Of course, photos of the children who would lose health care under the Ryan plan would probably not play well for Romney, either. Democracy Corps, the polling outfit run by Stan Greenberg and James Carville, found Ryan budget to be a drag on Romney's prospects for moving swing voters into his column. (Greenberg refers to the key Obama coalition of unmarried women, youth, and minority voters as the "Rising American Electorate.) From their latest memo, issued in July:
The Ryan budget’s impact on the most vulnerable is powerful among key swing voters, including unmarried women, who shifted a net 10 points toward Obama, the Rising American Electorate (net 3-point shift), and independents (net 9-point shift). Even conservatives were swayed, shifting a net 13 points toward Obama.
Among those who heard an even split of facts about the Ryan budget – including ones about cuts to programs aimed to help mostly lower and working class families – the shift is even more pronounced.
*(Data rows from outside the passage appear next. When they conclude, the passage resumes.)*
(** X8. A reading with nothing in its mappings never touches the log,
    so it goes straight to the persistence call, with 768 zeros, even
    on a log that has no categories at all. *)
Theorem process_and_store_blank
    (persist : BiometricState → list float → M unit)
    (state : BiometricState) (w : world) :
  blank state →
  process_and_store persist state w = persist state (replicate 768 0%float) w.
Proof.
  intros (Hphys & Hcog & Hbehav & Henv).
  unfold process_and_store, store_in_streams, category_data.
  rewrite Hphys, Hcog, Hbehav, Henv, bind_unfold.
  cbn [for_each]. rewrite !bind_unfold, map_to_list_empty.
  reflexivity.
Qed.

Lemma process_and_store_blank_witness :
  let state := {| timestamp := example_now; physiological := ∅;
                  cognitive := ∅; behavioral := ∅; environmental := ∅ |} in
  nexis_process_and_store state emptied
  = _store_training_data state (replicate 768 0%float) emptied.
Proof.
  apply (process_and_store_blank _store_training_data). by repeat split.
Defined.

Lemma has_categories_append ts cats streams :
  has_categories streams = true →
  has_categories (append_categories ts cats streams) = true.
Proof.
  unfold has_categories. rewrite !forallb_forall.
  intros Hcats c Hc. specialize (Hcats c Hc).
  rewrite bool_decide_eq_true in *. by apply append_categories_present.
Qed.

(** X9. On a log with the four categories, the persistence call runs on
    the log as the aggregation left it; there is no rollback, so what a
    failing persistence call leaves of the log includes the new
    entries. *)
Theorem process_and_store_then_persist
    (persist : BiometricState → list float → M unit)
    (state : BiometricState) (w : world) :
  has_categories (telemetry_streams (self w)) = true →
  process_and_store persist state w
  = persist state (replicate 768 0%float)
      (with_streams w
         (append_categories (timestamp state) (category_data state)
            (telemetry_streams (self w)))).
Proof.
  intros Hcats. unfold process_and_store.
  rewrite bind_unfold, store_in_streams_closed by done.
  reflexivity.
Qed.

Lemma process_and_store_then_persist_witness :
  process_and_store (λ _ _, raise (OtherException "disk full"))
    example_reading heart_rate_log
  = (with_streams heart_rate_log
       (append_categories (timestamp example_reading)
          (category_data example_reading)
          (telemetry_streams (self heart_rate_log))),
     Raise (OtherException "disk full")).
Proof.
  apply (process_and_store_then_persist
           (λ _ _, raise (OtherException "disk full"))
           example_reading heart_rate_log).
  reflexivity.
Defined.
(** *** A failed call wrote nothing *)

Lemma RequestLoan_failure (stub stub' : World) args m :
  RequestLoan stub args = (shim_Error m, stub') → stub' = stub.
Proof. unfold RequestLoan. intros H. by open_op. Qed.

Lemma ApproveLoan_failure (stub stub' : World) args m :
  ApproveLoan stub args = (shim_Error m, stub') → stub' = stub.
Proof. unfold ApproveLoan. intros H. by open_op. Qed.

Lemma DisburseLoan_failure (stub stub' : World) args m :
  DisburseLoan stub args = (shim_Error m, stub') → stub' = stub.
Proof. unfold DisburseLoan. intros H. by open_op. Qed.

Lemma RepayLoan_failure (stub stub' : World) args m :
  RepayLoan stub args = (shim_Error m, stub') → stub' = stub.
Proof.
  unfold RepayLoan. intros H. unfold GetState, PutState in *.
  by repeat (first [ case_match | case_decide ]; simplify_eq; try done).
Qed.

Lemma CheckLoanStatus_failure (stub stub' : World) args m :
  CheckLoanStatus stub args = (shim_Error m, stub') → stub' = stub.
Proof. unfold CheckLoanStatus. intros H. by open_op. Qed.

Lemma MarkAsDefaulted_failure (stub stub' : World) args m :
  MarkAsDefaulted stub args = (shim_Error m, stub') → stub' = stub.
Proof. unfold MarkAsDefaulted. intros H. by open_op. Qed.

Lemma AddCollateral_failure (stub stub' : World) args m :
  AddCollateral stub args = (shim_Error m, stub') → stub' = stub.
Proof. unfold AddCollateral. intros H. by open_op. Qed.

Lemma GetLoanHistory_failure (stub stub' : World) args m :
  GetLoanHistory stub args = (shim_Error m, stub') → stub' = stub.
Proof. unfold GetLoanHistory. intros H. by open_op. Qed.

(** *** The record under a key *)

Lemma stored_Some (stub : World) id l :
  stored stub id = Some l ↔
  ∃ b, stub !! id = Some b ∧ json_Unmarshal b = Ok l.
Proof.
  unfold stored. split.
  - intros H. open_op. eauto.
  - intros (b & -> & ->). done.
Qed.

Lemma stored_insert_ne (stub : World) id id' b :
  id ≠ id' → stored (<[id := b]> stub) id' = stored stub id'.
Proof. intros Hne. unfold stored. by rewrite lookup_insert_ne. Qed.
With this group of voters, Obama leads Romney by 9 points, 52 to 43 percent, the largest margin of any of the groups in our experiment. It’s clear that focusing on what the Ryan budget does to the most vulnerable Americans can pay dividends for Obama.
Looks like the Koch brothers are going to have to throw a whole lot of money at this thing to make it work for them. But we know they've got plenty of that.